■ Task prompt
Pick out every line in the data below that holds "existsb".

■ Material provided
(** Five checks on a fresh key and a sixth one whose cut-off still lies
    before the first of them. *)
Lemma six_checks (request : Request) (prefix : string) (w : World) :
  let key := _get_key request prefix in
  requests w !! key = None ->
  monotone_clock w ->
  fl_monotone -> fl_exact_int -> fl_accurate ->
  (0 <= clock w (reads w))%Q ->
  (clock w (reads w + 12) <= 8589934592)%Q ->
  (float_sub (clock w (reads w + 11)) (window_seconds 60000)
   < clock w (reads w))%Q ->
  let r5 := checks 5 request 60000 5 prefix w in
  map verdict (fst r5)
  = [(true, 4); (true, 3); (true, 2); (true, 1); (true, 0)] /\
  verdict (fst (check request 60000 5 prefix (snd r5))) = (false, 0) /\
  requests_of (snd (check request 60000 5 prefix (snd r5))) key
  = requests_of (snd r5) key /\
  exists retry_after : Z,
    fst (check_rate_limit 60000 5 prefix request (snd r5))
    = Raise (HTTPException HTTP_429_TOO_MANY_REQUESTS
               (JDict {[ "code" := JStr "AUTH_400";
                         "message" := JStr "Rate limit exceeded";
                         "retry_after" := JNum (inject_Z retry_after) ]})
               [ ("Retry-After", str_of_int retry_after);
                 ("X-RateLimit-Limit", str_of_int 5);
                 ("X-RateLimit-Remaining", "0");
                 ("X-RateLimit-Reset",
                  str_of_int
                    (int_of (float_add (clock w (reads w + 10))
                               (window_seconds 60000)))) ]) /\
    retry_after <= 60.
Proof.
  intros key Hfresh Hmono Hfl Hint Hacc H0 Hb Hlast r5.
  assert (Hempty : requests_of w key = [])
    by (unfold requests_of; now rewrite Hfresh).
  assert (Hcut : forall i, (i <= reads w + 11)%nat ->
                   (float_sub (clock w i) (window_seconds 60000)
                    < clock w (reads w))%Q).
  { intros i Hi. apply Qle_lt_trans with (2 := Hlast).
    unfold float_sub. apply Hfl.
    assert (H := Hmono i (reads w + 11)%nat Hi). clear -H. lra. }
  destruct (checks_admitted request 60000 5 prefix (clock w (reads w)) 5 w)
    as (Hv & Hc & Hr & Hlen & Hlo).
  { fold key. rewrite Hempty. intros t []. }
  { intros i Hi. split; [apply Hmono; lia | apply Hcut; lia]. }
  { fold key. rewrite Hempty. simpl. lia. }
  fold key in Hv, Hlen, Hlo. fold r5 in Hv, Hc, Hr, Hlen, Hlo.
  rewrite Hempty in Hv, Hlen. simpl in Hlen.
  split; [exact Hv|].
  destruct (check_nothing_pruned request 60000 5 prefix (snd r5))
    as (Hc6 & Hr6 & Hdeny & _).
  { fold key. intros t Ht. apply Hlo in Ht. rewrite Hc, Hr.
    assert (H := Hcut (S (reads w + 2 * 5)) ltac:(lia)).
    clear -H Ht. lra. }
  fold key in Hdeny. rewrite Hlen in Hdeny.
  destruct (Hdeny ltac:(simpl; lia)) as [H6 Hsame].
  rewrite Hc, Hr in H6.
  replace (reads w + 2 * 5)%nat with (reads w + 10)%nat in H6 by lia.
  split; [unfold verdict; now rewrite H6|].
  split; [exact Hsame|].
  rewrite check_rate_limit_eq. cbv zeta. rewrite H6. cbn [fst snd].
  eexists. split; [reflexivity|].
  rewrite Hc6, Hr6, Hc, Hr.
  apply retry_after_60; try assumption.
  - apply Qle_trans with (1 := H0). apply Hmono. lia.
  - apply Hmono. lia.
  - apply Qle_trans with (2 := Hb). apply Hmono. lia.
Qed.
(** * zgbc: the Python ctypes binding of libzgbc

    A shallow embedding of [bindings/python/zgbc.py].  The binding is a thin
    object wrapper over the C ABI of the native emulator core, so the model
    has three layers:

    - [Ctypes]: the fragment of the ctypes / memoryview runtime the binding
      relies on (integer wrap-around, arrays, buffer views and their casts);
    - [Zgbc]: the binding itself, written in a state-and-exception monad over
      the process state (native world, the [GameBoy] object, a log of the
      foreign calls made);
    - [Core]: the part of the native core that is not in the source tree,
      modelled from the design document where a property depends on it. *)

From Stdlib Require Import ZArith List String Ascii Bool Lia.
From ExtLib Require Import Structures.Monad Structures.MonadState Structures.MonadExc.
From ExtLib Require Import Data.Monads.StateMonad Data.Monads.EitherMonad.
Import ListNotations.
Import MonadNotation.
Local Open Scope monad_scope.
Local Open Scope string_scope.
Local Open Scope list_scope.
Local Open Scope Z_scope.

(** ** Exceptions *)

(** The exception classes the binding can raise or let through.  The second
    argument of [RuntimeError] is [__cause__], set by [raise ... from err]. *)
#[warnings="-register-all"]
Inductive exn : Type :=
| RuntimeError (msg : string) (cause : option exn)
| OSError (what : string)
| TypeError (msg : string)
| ValueError (msg : string)
| AttributeError (name : string).

Definition is_OSError (e : exn) : bool :=
  match e with OSError _ => true | _ => false end.

(** ** The ctypes and memoryview runtime *)

Module Ctypes.

(** The simple C types used in the prototypes.  ctypes does no overflow
    checking: a Python int is reduced modulo the width of the C type. *)
Inductive ctype : Type := c_uint8_t | c_int16_t | c_uint32_t.

Definition sizeof (t : ctype) : Z :=
  match t with c_uint8_t => 1 | c_int16_t => 2 | c_uint32_t => 4 end.

(** struct-module code of the element type. *)
Definition fmtchar (t : ctype) : string :=
  match t with c_uint8_t => "B" | c_int16_t => "h" | c_uint32_t => "I" end.

Definition c_uint8 (v : Z) : Z := v mod 2 ^ 8.
Definition c_uint16 (v : Z) : Z := v mod 2 ^ 16.
Definition c_uint32 (v : Z) : Z := v mod 2 ^ 32.
Definition c_size_t (v : Z) : Z := v mod 2 ^ 64.
Definition c_int16 (v : Z) : Z := (v + 2 ^ 15) mod 2 ^ 16 - 2 ^ 15.

(** Value stored in an array slot of type [t]. *)
Definition store (t : ctype) (v : Z) : Z :=
  match t with
  | c_uint8_t => c_uint8 v
  | c_int16_t => c_int16 v
  | c_uint32_t => c_uint32 v
  end.

(** [restype = c_void_p]: a NULL pointer comes back as [None], any other
    pointer as a Python int. *)
Definition c_void_p_restype (p : Z) : option Z :=
  if p =? 0 then None else Some p.

(** [argtypes = c_void_p]: [None] is passed as NULL. *)
Definition c_void_p_param (h : option Z) : Z :=
  match h with None => 0 | Some p => p mod 2 ^ 64 end.

(** Truth value of [None] or an int. *)
Definition truthy (h : option Z) : bool :=
  match h with None => false | Some p => negb (p =? 0) end.

(** A ctypes array instance: element type and current contents.  The
    length is part of the array type and never changes. *)
Record Array : Type := mkArray { elt : ctype; elems : list Z }.

(** [(t * n)()]: [n] zero-initialised elements; a negative length is a
    [ValueError]. *)
Definition new_array (t : ctype) (n : Z) : exn + Array :=
  if n <? 0 then inl (ValueError "Array length must be >= 0")
  else inr (mkArray t (repeat 0 (Z.to_nat n))).

(** [(c_uint8 * len(data)).from_buffer_copy(data)]. *)
Definition from_buffer_copy (data : list Byte.byte) : Array :=
  mkArray c_uint8_t (map (fun b => Z.of_N (Byte.to_N b)) data).

(** What a callee writing [out] from the start of the array leaves in it:
    the written prefix, reduced to the element type, then the untouched
    rest.  Writes never change the array's length. *)
Definition fill (a : Array) (out : list Z) : Array :=
  mkArray (elt a)
    (firstn (List.length (elems a))
       (map (store (elt a)) out ++ skipn (List.length out) (elems a))).

(** Little-endian bytes of the two's-complement image of [v] on [n] bytes. *)
Fixpoint le_bytes (n : nat) (v : Z) : list Z :=
  match n with
  | O => []
  | S n' => v mod 256 :: le_bytes n' (v / 256)
  end.

(** The unsigned value a little-endian byte string stands for. *)
Definition le_value (bytes : list Z) : Z :=
  fold_right (fun b acc => b + 256 * acc) 0 bytes.

Definition raw_bytes (a : Array) : list Z :=
  flat_map (le_bytes (Z.to_nat (sizeof (elt a)))) (elems a).

(** A one-dimensional buffer view: format string, item size and the bytes
    it exposes. *)
Record memoryview : Type :=
  mkView { format : string; itemsize : Z; view_bytes : list Z }.

(** Number of items of the view, [len(m)]. *)
Definition view_len (m : memoryview) : Z :=
  Z.of_nat (List.length (view_bytes m)) / itemsize m.

(** [memoryview(arr)]: ctypes exports the explicit byte order in the
    format (little-endian hosts: ["<h"], ["<I"], ...). *)
Definition memoryview_of (a : Array) : memoryview :=
  mkView (String.append "<" (fmtchar (elt a))) (sizeof (elt a)) (raw_bytes a).

(** [m[:stop]] on a one-dimensional view: [stop] counts items, a negative
    [stop] counts from the end, and the bound is clamped to the length. *)
Definition slice_to (m : memoryview) (stop : Z) : memoryview :=
  let n := view_len m in
  let stop' := if stop <? 0 then Z.max 0 (n + stop) else Z.min stop n in
  mkView (format m) (itemsize m)
    (firstn (Z.to_nat (stop' * itemsize m)) (view_bytes m)).

(** Size of a native single-character format (LP64), [None] otherwise. *)
Definition native_char_size (c : ascii) : option Z :=
  if existsb (Ascii.eqb c) ["c"; "b"; "B"; "?"]%char then Some 1
  else if existsb (Ascii.eqb c) ["h"; "H"; "e"]%char then Some 2
  else if existsb (Ascii.eqb c) ["i"; "I"; "f"]%char then Some 4
  else if existsb (Ascii.eqb c) ["l"; "L"; "q"; "Q"; "n"; "N"; "d"; "P"]%char
  then Some 8
  else None.

(** A native single-character format, optionally prefixed with ['@']. *)
Definition get_native_fmtchar (fmt : string) : option (ascii * Z) :=
  let body :=
    match fmt with
    | String "@" rest => rest
    | _ => fmt
    end in
  match body with
  | String c EmptyString =>
      match native_char_size c with
      | Some sz => Some (c, sz)
      | None => None
      end
  | _ => None
  end.

Definition is_byte_format (c : ascii) : bool :=
  existsb (Ascii.eqb c) ["b"; "B"; "c"]%char.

■ Your solution
  if existsb (Ascii.eqb c) ["c"; "b"; "B"; "?"]%char then Some 1
  else if existsb (Ascii.eqb c) ["h"; "H"; "e"]%char then Some 2
  else if existsb (Ascii.eqb c) ["i"; "I"; "f"]%char then Some 4
  else if existsb (Ascii.eqb c) ["l"; "L"; "q"; "Q"; "n"; "N"; "d"; "P"]%char
  existsb (Ascii.eqb c) ["b"; "B"; "c"]%char.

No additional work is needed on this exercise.